> _AVAILABLE DATA_

Lemma even_length_total : (inject_Z n * len == d)%Q.
Proof.
  unfold len. field. intros H. pose proof inject_n_positive as Hp.
  rewrite H in Hp. now apply Qlt_irrefl in Hp.
Qed.

Lemma chunk_fits i :
  (0 <= i < n)%Z -> (len <= d - chunk_start_of len i)%Q.
Proof.
  intros Hi. unfold chunk_start_of.
  rewrite <- even_length_total at 1.
  assert (H : (inject_Z i + 1 <= inject_Z n)%Q).
  { change 1%Q with (inject_Z 1). rewrite <- inject_Z_plus, <- Zle_Qle. lia. }
  pose proof even_length_positive as Hp.
  assert (H2 : ((inject_Z i + 1) * len <= inject_Z n * len)%Q).
  { apply Qmult_le_compat_r; [assumption | now apply Qlt_le_weak]. }
  lra.
Qed.

Lemma current_duration_even i :
  (0 <= i < n)%Z -> current_duration_of d len i = len.
Proof.
  intros Hi. unfold current_duration_of, py_min.
  pose proof (chunk_fits i Hi) as H. apply Qle_bool_iff in H. now rewrite H.
Qed.

End PlanArithmetic.

Lemma slice_plan_slices fp d len idxs : forall paths,
  length paths = length idxs ->
  slice_plan (zip_with (fun p i => FfmpegSlice fp (chunk_start_of len i)
                                     (current_duration_of d len i) p) paths idxs)
  = map (fun i => (chunk_start_of len i, current_duration_of d len i)) idxs.
Proof.
  induction idxs as [|i idxs IH]; intros [|p paths] Hlen; try discriminate.
  - reflexivity.
  - cbn. f_equal. apply IH. now injection Hlen.
Qed.

Lemma split_condition d max_d sz max_sz :
  (max_d < d)%Q \/ (max_sz < sz)%Z ->
  Qle_bool d max_d && (sz <=? max_sz)%Z = false.
Proof.
  intros [H|H]; apply andb_false_iff; [left | right].
  - apply not_true_is_false. intros E. apply Qle_bool_iff in E. lra.
  - apply Z.leb_gt. exact H.
Qed.

Lemma positive_not_zero (q : Q) : (0 < q)%Q -> ~ (q == 0)%Q.
Proof. intros H E. rewrite E in H. now apply Qlt_irrefl in H. Qed.

(** *** Rounding to the nearest double *)

Section Rounding.

Import Binary64.

Lemma pow2_pos e : (0 < pow2 e)%Q.
Proof. apply Qpower_0_lt. reflexivity. Qed.

Lemma pow2_add a b : (pow2 (a + b) == pow2 a * pow2 b)%Q.
Proof. apply Qpower_plus. discriminate. Qed.

Lemma pow2_cancel e : (pow2 e * pow2 (- e) == 1)%Q.
Proof. rewrite <- pow2_add, Z.add_opp_diag_r. reflexivity. Qed.
(** * Benchmark comparison tool (scripts/compare-benchmarks.py)

    A shallow embedding of the result parsers, the search for the result
    files, the comparator, the value formatter, the two reports and the
    exit logic of [compare-benchmarks.py], with the properties stated about
    them.

    Conventions of the embedding.
    - A Python [float] is an IEEE 754 binary64 number: [spec_float] with
      precision 53 and [emax] 1024, rounding to nearest even. Conversions
      between decimal text and floats are correctly rounded, as in CPython.
    - A Python [str] is a [string]; a character stands for the code point
      of the same number (code points below 256), so that the order on
      strings is Python's.
    - A value decoded from JSON is a [pyval]; a [dict] decoded from JSON is
      an association list in insertion order, the mappings that the program
      builds are [gmap]s.
    - Code that can raise returns a [result]; what is printed is returned
      as a list of [event]s. The exceptions that any statement can raise
      ([MemoryError], [KeyboardInterrupt]) are left out.
    - The file system is seen through what [exists], [open], [read] and
      [json.load] give for a path ([json_file], [text_file]): the content,
      or the exception that the call raises. [main] takes
      the outcome of the search for the paths, of the loading of the
      metadata, of the rendering and of the writing of the report as given;
      the search for the paths and the Markdown rendering are embedded on
      their own, over a listing of the directory and with the built-in
      [str] as a parameter. *)

From Stdlib Require Import ZArith String Ascii List Bool Lia.
From Stdlib Require Import Floats.SpecFloat.
From stdpp Require Import base option list gmap strings sorting.

Local Open Scope string_scope.
Local Open Scope list_scope.
Local Open Scope Z_scope.

(** ** Floats *)

Module Float.

Definition prec : Z := 53.
Definition emax : Z := 1024.

Definition float : Type := spec_float.

Definition zero : float := S754_zero false.
Definition sub : float -> float -> float := SFsub prec emax.
Definition mul : float -> float -> float := SFmul prec emax.
Definition div : float -> float -> float := SFdiv prec emax.
Definition neg : float -> float := SFopp.
Definition eqb : float -> float -> bool := SFeqb.
Definition ltb : float -> float -> bool := SFltb.
Definition leb : float -> float -> bool := SFleb.
(** [x > y] and [x >= y] of Python. *)
Definition gtb (x y : float) : bool := ltb y x.
Definition geb (x y : float) : bool := leb y x.

(** The float nearest to the integer [z] (ties to even; infinite when
    the magnitude is too large). *)
Definition of_Z (z : Z) : float := binary_normalize prec emax z 0 false.

Definition is_finite (x : float) : bool :=
  match x with
  | S754_zero _ | S754_finite _ _ _ => true
  | _ => false
  end.

End Float.

Abbreviation float := Float.float.

(** ** Exceptions and results *)

(** The classes of the exceptions that the program meets. [OSError]
    stands for the classes of [OSError] other than [FileNotFoundError]
    ([PermissionError], [IsADirectoryError], an error of the device), and
    [ValueError] for the class itself, not for [JSONDecodeError] and
    [UnicodeDecodeError], which inherit from it: a handler that names
    [FileNotFoundError] or [JSONDecodeError] catches neither. *)
Inductive exn : Type :=
  | FileNotFoundError
  | OSError
  | UnicodeDecodeError
  | JSONDecodeError
  | RecursionError
  | AttributeError
  | TypeError
  | ValueError
  | OverflowError
  | ZeroDivisionError
  | SystemExit (code : Z).

Inductive result (A : Type) : Type :=
  | Ok (a : A)
  | Raise (e : exn).
Arguments Ok {A} a.
Arguments Raise {A} e.

Global Instance result_ret : MRet result := fun A a => Ok a.
Global Instance result_bind : MBind result := fun A B k r =>
  match r with
  | Ok a => k a
  | Raise e => Raise e
  end.

Definition returns {A} (r : result A) : Prop := exists a, r = Ok a.

(** ** Values decoded from JSON *)

#[warnings="-register-all"]
Inductive pyval : Type :=
  | PNone
  | PBool (b : bool)
  | PInt (n : Z)
  | PFloat (x : float)
  | PStr (s : string)
  | PList (l : list pyval)
  | PDict (kvs : list (string * pyval)).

> _AIM OF THE TASK_
The task requires each record above to be restated exactly.

> _TASK ANSWER_
Lemma even_length_total : (inject_Z n * len == d)%Q.
Proof.
  unfold len. field. intros H. pose proof inject_n_positive as Hp.
  rewrite H in Hp. now apply Qlt_irrefl in Hp.
Qed.

Lemma chunk_fits i :
  (0 <= i < n)%Z -> (len <= d - chunk_start_of len i)%Q.
Proof.
  intros Hi. unfold chunk_start_of.
  rewrite <- even_length_total at 1.
  assert (H : (inject_Z i + 1 <= inject_Z n)%Q).
  { change 1%Q with (inject_Z 1). rewrite <- inject_Z_plus, <- Zle_Qle. lia. }
  pose proof even_length_positive as Hp.
  assert (H2 : ((inject_Z i + 1) * len <= inject_Z n * len)%Q).
  { apply Qmult_le_compat_r; [assumption | now apply Qlt_le_weak]. }
  lra.
Qed.

Lemma current_duration_even i :
  (0 <= i < n)%Z -> current_duration_of d len i = len.
Proof.
  intros Hi. unfold current_duration_of, py_min.
  pose proof (chunk_fits i Hi) as H. apply Qle_bool_iff in H. now rewrite H.
Qed.

End PlanArithmetic.

Lemma slice_plan_slices fp d len idxs : forall paths,
  length paths = length idxs ->
  slice_plan (zip_with (fun p i => FfmpegSlice fp (chunk_start_of len i)
                                     (current_duration_of d len i) p) paths idxs)
  = map (fun i => (chunk_start_of len i, current_duration_of d len i)) idxs.
Proof.
  induction idxs as [|i idxs IH]; intros [|p paths] Hlen; try discriminate.
  - reflexivity.
  - cbn. f_equal. apply IH. now injection Hlen.
Qed.

Lemma split_condition d max_d sz max_sz :
  (max_d < d)%Q \/ (max_sz < sz)%Z ->
  Qle_bool d max_d && (sz <=? max_sz)%Z = false.
Proof.
  intros [H|H]; apply andb_false_iff; [left | right].
  - apply not_true_is_false. intros E. apply Qle_bool_iff in E. lra.
  - apply Z.leb_gt. exact H.
Qed.

Lemma positive_not_zero (q : Q) : (0 < q)%Q -> ~ (q == 0)%Q.
Proof. intros H E. rewrite E in H. now apply Qlt_irrefl in H. Qed.

(** *** Rounding to the nearest double *)

Section Rounding.

Import Binary64.

Lemma pow2_pos e : (0 < pow2 e)%Q.
Proof. apply Qpower_0_lt. reflexivity. Qed.

Lemma pow2_add a b : (pow2 (a + b) == pow2 a * pow2 b)%Q.
Proof. apply Qpower_plus. discriminate. Qed.

Lemma pow2_cancel e : (pow2 e * pow2 (- e) == 1)%Q.
Proof. rewrite <- pow2_add, Z.add_opp_diag_r. reflexivity. Qed.
(** * Benchmark comparison tool (scripts/compare-benchmarks.py)

    A shallow embedding of the result parsers, the search for the result
    files, the comparator, the value formatter, the two reports and the
    exit logic of [compare-benchmarks.py], with the properties stated about
    them.

    Conventions of the embedding.
    - A Python [float] is an IEEE 754 binary64 number: [spec_float] with
      precision 53 and [emax] 1024, rounding to nearest even. Conversions
      between decimal text and floats are correctly rounded, as in CPython.
    - A Python [str] is a [string]; a character stands for the code point
      of the same number (code points below 256), so that the order on
      strings is Python's.
    - A value decoded from JSON is a [pyval]; a [dict] decoded from JSON is
      an association list in insertion order, the mappings that the program
      builds are [gmap]s.
    - Code that can raise returns a [result]; what is printed is returned
      as a list of [event]s. The exceptions that any statement can raise
      ([MemoryError], [KeyboardInterrupt]) are left out.
    - The file system is seen through what [exists], [open], [read] and
      [json.load] give for a path ([json_file], [text_file]): the content,
      or the exception that the call raises. [main] takes
      the outcome of the search for the paths, of the loading of the
      metadata, of the rendering and of the writing of the report as given;
      the search for the paths and the Markdown rendering are embedded on
      their own, over a listing of the directory and with the built-in
      [str] as a parameter. *)

From Stdlib Require Import ZArith String Ascii List Bool Lia.
From Stdlib Require Import Floats.SpecFloat.
From stdpp Require Import base option list gmap strings sorting.

Local Open Scope string_scope.
Local Open Scope list_scope.
Local Open Scope Z_scope.

(** ** Floats *)

Module Float.

Definition prec : Z := 53.
Definition emax : Z := 1024.

Definition float : Type := spec_float.

Definition zero : float := S754_zero false.
Definition sub : float -> float -> float := SFsub prec emax.
Definition mul : float -> float -> float := SFmul prec emax.
Definition div : float -> float -> float := SFdiv prec emax.
Definition neg : float -> float := SFopp.
Definition eqb : float -> float -> bool := SFeqb.
Definition ltb : float -> float -> bool := SFltb.
Definition leb : float -> float -> bool := SFleb.
(** [x > y] and [x >= y] of Python. *)
Definition gtb (x y : float) : bool := ltb y x.
Definition geb (x y : float) : bool := leb y x.

(** The float nearest to the integer [z] (ties to even; infinite when
    the magnitude is too large). *)
Definition of_Z (z : Z) : float := binary_normalize prec emax z 0 false.

Definition is_finite (x : float) : bool :=
  match x with
  | S754_zero _ | S754_finite _ _ _ => true
  | _ => false
  end.

End Float.

Abbreviation float := Float.float.

(** ** Exceptions and results *)

(** The classes of the exceptions that the program meets. [OSError]
    stands for the classes of [OSError] other than [FileNotFoundError]
    ([PermissionError], [IsADirectoryError], an error of the device), and
    [ValueError] for the class itself, not for [JSONDecodeError] and
    [UnicodeDecodeError], which inherit from it: a handler that names
    [FileNotFoundError] or [JSONDecodeError] catches neither. *)
Inductive exn : Type :=
  | FileNotFoundError
  | OSError
  | UnicodeDecodeError
  | JSONDecodeError
  | RecursionError
  | AttributeError
  | TypeError
  | ValueError
  | OverflowError
  | ZeroDivisionError
  | SystemExit (code : Z).

Inductive result (A : Type) : Type :=
  | Ok (a : A)
  | Raise (e : exn).
Arguments Ok {A} a.
Arguments Raise {A} e.

Global Instance result_ret : MRet result := fun A a => Ok a.
Global Instance result_bind : MBind result := fun A B k r =>
  match r with
  | Ok a => k a
  | Raise e => Raise e
  end.

Definition returns {A} (r : result A) : Prop := exists a, r = Ok a.

(** ** Values decoded from JSON *)

#[warnings="-register-all"]
Inductive pyval : Type :=
  | PNone
  | PBool (b : bool)
  | PInt (n : Z)
  | PFloat (x : float)
  | PStr (s : string)
  | PList (l : list pyval)
  | PDict (kvs : list (string * pyval)).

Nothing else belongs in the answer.